(* ===== verification/OutboxFacts.v ===== *)
(** * What the outbox promises

    A live lease keeps every other worker away from a notification, a sent
    notification is never touched or claimed again, and one round of the worker
    ends in the state its delivery and its lease call for. *)

From stdpp Require Import base gmap strings list fin_maps sorting relations.
From Stdlib Require Import Ascii ZArith Lia.
From S2P Require Import Prelude TaskModel StoreSteps TaskClient Outbox.

Section facts.
Context {J : Type} `{!EqDecision J}.
Implicit Types (s : odb J) (r : outbox_row J) (h : list (oevent J)).

(** Rows are stored under their primary key. *)
Definition okeyed s : Prop := ∀ k r, od_outbox s !! k = Some r → o_id r = k.

Lemma visible_outbox_lookup c s k r :
  visible_outbox c s !! k = Some r ↔ od_outbox s !! k = Some r ∧ rls_allows c (o_tenant r) = true.
Proof. unfold visible_outbox. by rewrite map_lookup_filter_Some. Qed.

Lemma candidate_spec c now s r :
  candidate c now s = Some r → ready now r = true ∧ ∃ k, od_outbox s !! k = Some r.
Proof.
  unfold candidate. intros Hh. apply head_Some_elem_of in Hh. rewrite merge_sort_Permutation in Hh.
  apply map_rows_spec in Hh as [Hr [k Hk]]. apply visible_outbox_lookup in Hk as [Hk _]. eauto.
Qed.

Lemma leased_to_spec c s id owner r :
  leased_to c s id owner = Some r →
  od_outbox s !! id = Some r ∧ o_state r = OLeased ∧ o_lease_owner r = Some owner.
Proof.
  unfold leased_to. destruct (visible_outbox c s !! id) as [r'|] eqn:E; [|discriminate]. cbn.
  destruct (bool_decide (o_state r' = OLeased) && _) eqn:G; [|discriminate]. intros [= <-].
  apply visible_outbox_lookup in E as [? _]. to_prop. done.
Qed.

Lemma put_outbox_keyed r s : okeyed s → okeyed (put_outbox r s).
Proof.
  intros Hk k r' Hl. cbn in Hl. rewrite lookup_insert in Hl. case_decide; [by simplify_eq|by apply Hk].
Qed.
Lemma task_page p cursor w :
  reads p cursor →
  let d := w_db (interfere w) in
  let sorted := merge_sort recent_le (rows_below p d) in
  let more := limit <? Z.of_nat (length sorted) in
  let listed := if more then take (Z.to_nat limit) sorted else sorted in
  listTasksPage c show_timestamp date_parses read_timestamp encode_cursor parse_cursor ownerId cursor (Some limit) (Some tenantId) w
    = (Ok {| tp_tasks := with_executions c d <$> listed;
             tp_nextCursor := if more then (λ t, encode_cursor (show_timestamp (t_updated_at t)) (t_id t)) <$> last listed else None |},
       interfere w).
Proof.
  intros Hp d sorted more listed. unfold listTasksPage. unfold abind at 1, athrow_if at 1. rewrite named_owner.
  change (default 50 (Some limit)) with limit.
  unfold aret at 1, abind at 1, athrow_if at 1.
  replace ((limit <=? 0) || (200 <? limit)) with false
    by (symmetry; apply orb_false_iff; split; [apply Z.leb_gt|apply Z.ltb_ge]; lia).
  assert (∃ after, decodeTaskCursor date_parses parse_cursor (default "" cursor) w = (Ok after, w) ∧
    cast_cursor read_timestamp after w = (Ok p, w)) as (after & Hdec & Hcast).
  { destruct p as [[at_ id]|]; cbn [reads fst snd] in Hp; [|subst cursor; by exists None].
    destruct Hp as (text & -> & Hread & Htext & Hid & Hdate). destruct (codec text id) as [Hparse Hne]. exists (Some (text, id)).
    split; [|cbn; by rewrite Hread]. unfold decodeTaskCursor.
    change (default "" (Some (encode_cursor text id))) with (encode_cursor text id).
    destruct (encode_cursor text id) as [|x s]; [done|].
    cbn [isEmpty]. rewrite Hparse, Hdate. by destruct text, id. }
  unfold aret at 1, abind at 1. rewrite Hdec. unfold abind at 1. rewrite Hcast. unfold abind at 1, query at 1.
  assert (tasks_before c ownerId tenantId p (limit + 1) d = take (Z.to_nat (limit + 1)) sorted) as Hrows.
  { unfold tasks_before, sorted, rows_below, owned_rows, map_rows. by rewrite filter_filter. }
  fold d. change (default "default" (Some tenantId)) with tenantId. rewrite Hrows, fmap_take.
  rewrite page_of_take by lia. rewrite length_fmap. fold more. cbn iota beta.
  assert ((if more then take (Z.to_nat limit) ((λ t, (t, with_executions c d t)) <$> sorted) else (λ t, (t, with_executions c d t)) <$> sorted)
    = (λ t, (t, with_executions c d t)) <$> listed) as -> by (unfold listed; destruct more; by rewrite ?fmap_take).
  rewrite <-list_fmap_compose. f_equal. f_equal. f_equal. unfold listed. destruct more; [|done].
  rewrite fmap_last. by destruct (last _).
Qed.

Lemma owned_rows_elem d t : linked d → t ∈ owned_rows d → visible_tasks c d !! t_id t = Some t.
Proof.
  intros Hl H. apply map_rows_spec in H as [_ [k Hk]]. apply visible_tasks_lookup in Hk as Hv.
  by rewrite (linked_task _ Hl _ _ (proj1 Hv)).
Qed.

Lemma owned_rows_nodup d : linked d → NoDup (owned_rows d).
Proof.
  intros Hl. unfold owned_rows, map_rows. apply NoDup_ListNoDup, List.NoDup_filter, NoDup_ListNoDup.
  apply (NoDup_fmap_1 t_id). assert ((map_to_list (visible_tasks c d)).*1 = t_id <$> (map_to_list (visible_tasks c d)).*2) as <-.
  2:{ apply NoDup_fst_map_to_list. }
  rewrite <-list_fmap_compose. apply list_fmap_ext. intros i [k t] Hin. apply list_elem_of_lookup_2, elem_of_map_to_list in Hin. cbn.
  apply visible_tasks_lookup in Hin as [Hin _]. by rewrite (linked_task _ Hl _ _ Hin).
Qed.

Lemma rows_below_elem p d t : t ∈ rows_below p d ↔ t ∈ owned_rows d ∧ below p t = true.
Proof. unfold rows_below. by rewrite list_elem_of_In, filter_In, <-list_elem_of_In. Qed.

Lemma rows_below_nodup p d : linked d → NoDup (rows_below p d).
Proof. intros Hl. by apply NoDup_ListNoDup, List.NoDup_filter, NoDup_ListNoDup, owned_rows_nodup. Qed.

Lemma tasks_antisym p d a b : linked d → a ∈ rows_below p d → b ∈ rows_below p d → recent_le a b → recent_le b a → a = b.
Proof.
  intros Hl Ha Hb H1 H2. apply rows_below_elem in Ha as [Ha _]. apply rows_below_elem in Hb as [Hb _].
  apply owned_rows_elem in Ha; [|done]. apply owned_rows_elem in Hb; [|done].
  pose proof (row_le_antisym _ _ H1 H2) as [= _ E]. congruence.
Qed.

Lemma not_recent_le t l : ¬ recent_le t l ↔ row_lt (task_position t) (task_position l) = true.
Proof.
  unfold recent_le. split.
  - intros Hn. destruct (row_le_total (task_position t) (task_position l)) as [H|?]; [|done].
    apply row_le_lt in H as [?|H]; [done|]. destruct Hn. apply row_le_lt. by right.
  - intros Hlt Hle. apply row_le_lt in Hle as [Hle|Hle].
    + pose proof (row_lt_trans _ _ _ Hlt Hle) as H. by rewrite row_lt_irrefl in H.
    + rewrite Hle, row_lt_irrefl in Hlt. done.
Qed.

(** The rows below the last one of a page are the rest of the sorted rows. *)
Lemma next_rows p d l :
  linked d → last (take (Z.to_nat limit) (merge_sort recent_le (rows_below p d))) = Some l → below p l = true →
  merge_sort recent_le (rows_below (Some (task_position l)) d) = drop (Z.to_nat limit) (merge_sort recent_le (rows_below p d)).
Proof.
  intros Hl Hlast Hb. set (sorted := merge_sort recent_le (rows_below p d)) in *.
  assert (rows_below (Some (task_position l)) d ≡ₚ drop (Z.to_nat limit) sorted) as Hp.
  { unfold sorted. rewrite <-(after_page recent_le (rows_below p d) (λ a b, tasks_antisym p d a b Hl) (rows_below_nodup p d Hl)
      (below (Some (task_position l))) _ l Hlast).
    - unfold rows_below. rewrite filter_filter. erewrite filter_ext; [done|]. intros t. destruct p as [q|]; [|done]. cbn.
      destruct (row_lt (task_position t) (task_position l)) eqn:E; [|by rewrite andb_false_r].
      by rewrite (row_lt_trans _ _ _ E Hb).
    - intros x _. cbn. by rewrite not_recent_le. }
  apply (StronglySorted_unique_strong recent_le).
  - intros a b Ha Hb'. rewrite merge_sort_Permutation in Ha. intros H1 H2. apply (tasks_antisym (Some (task_position l)) d); try done.
    by rewrite Hp.
  - apply StronglySorted_merge_sort; apply _.
  - pose proof (StronglySorted_merge_sort recent_le (rows_below p d)) as Hs. fold sorted in Hs.
    rewrite <-(take_drop (Z.to_nat limit) sorted) in Hs. by eapply StronglySorted_app_1_r.
  - by rewrite merge_sort_Permutation.
Qed.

————

**AIM OF THE EXERCISE**
Go through the listing above, and whenever a line holds the word "notification", copy it.

**RESPONSE AREA**
    A live lease keeps every other worker away from a notification, a sent
    notification is never touched or claimed again, and one round of the worker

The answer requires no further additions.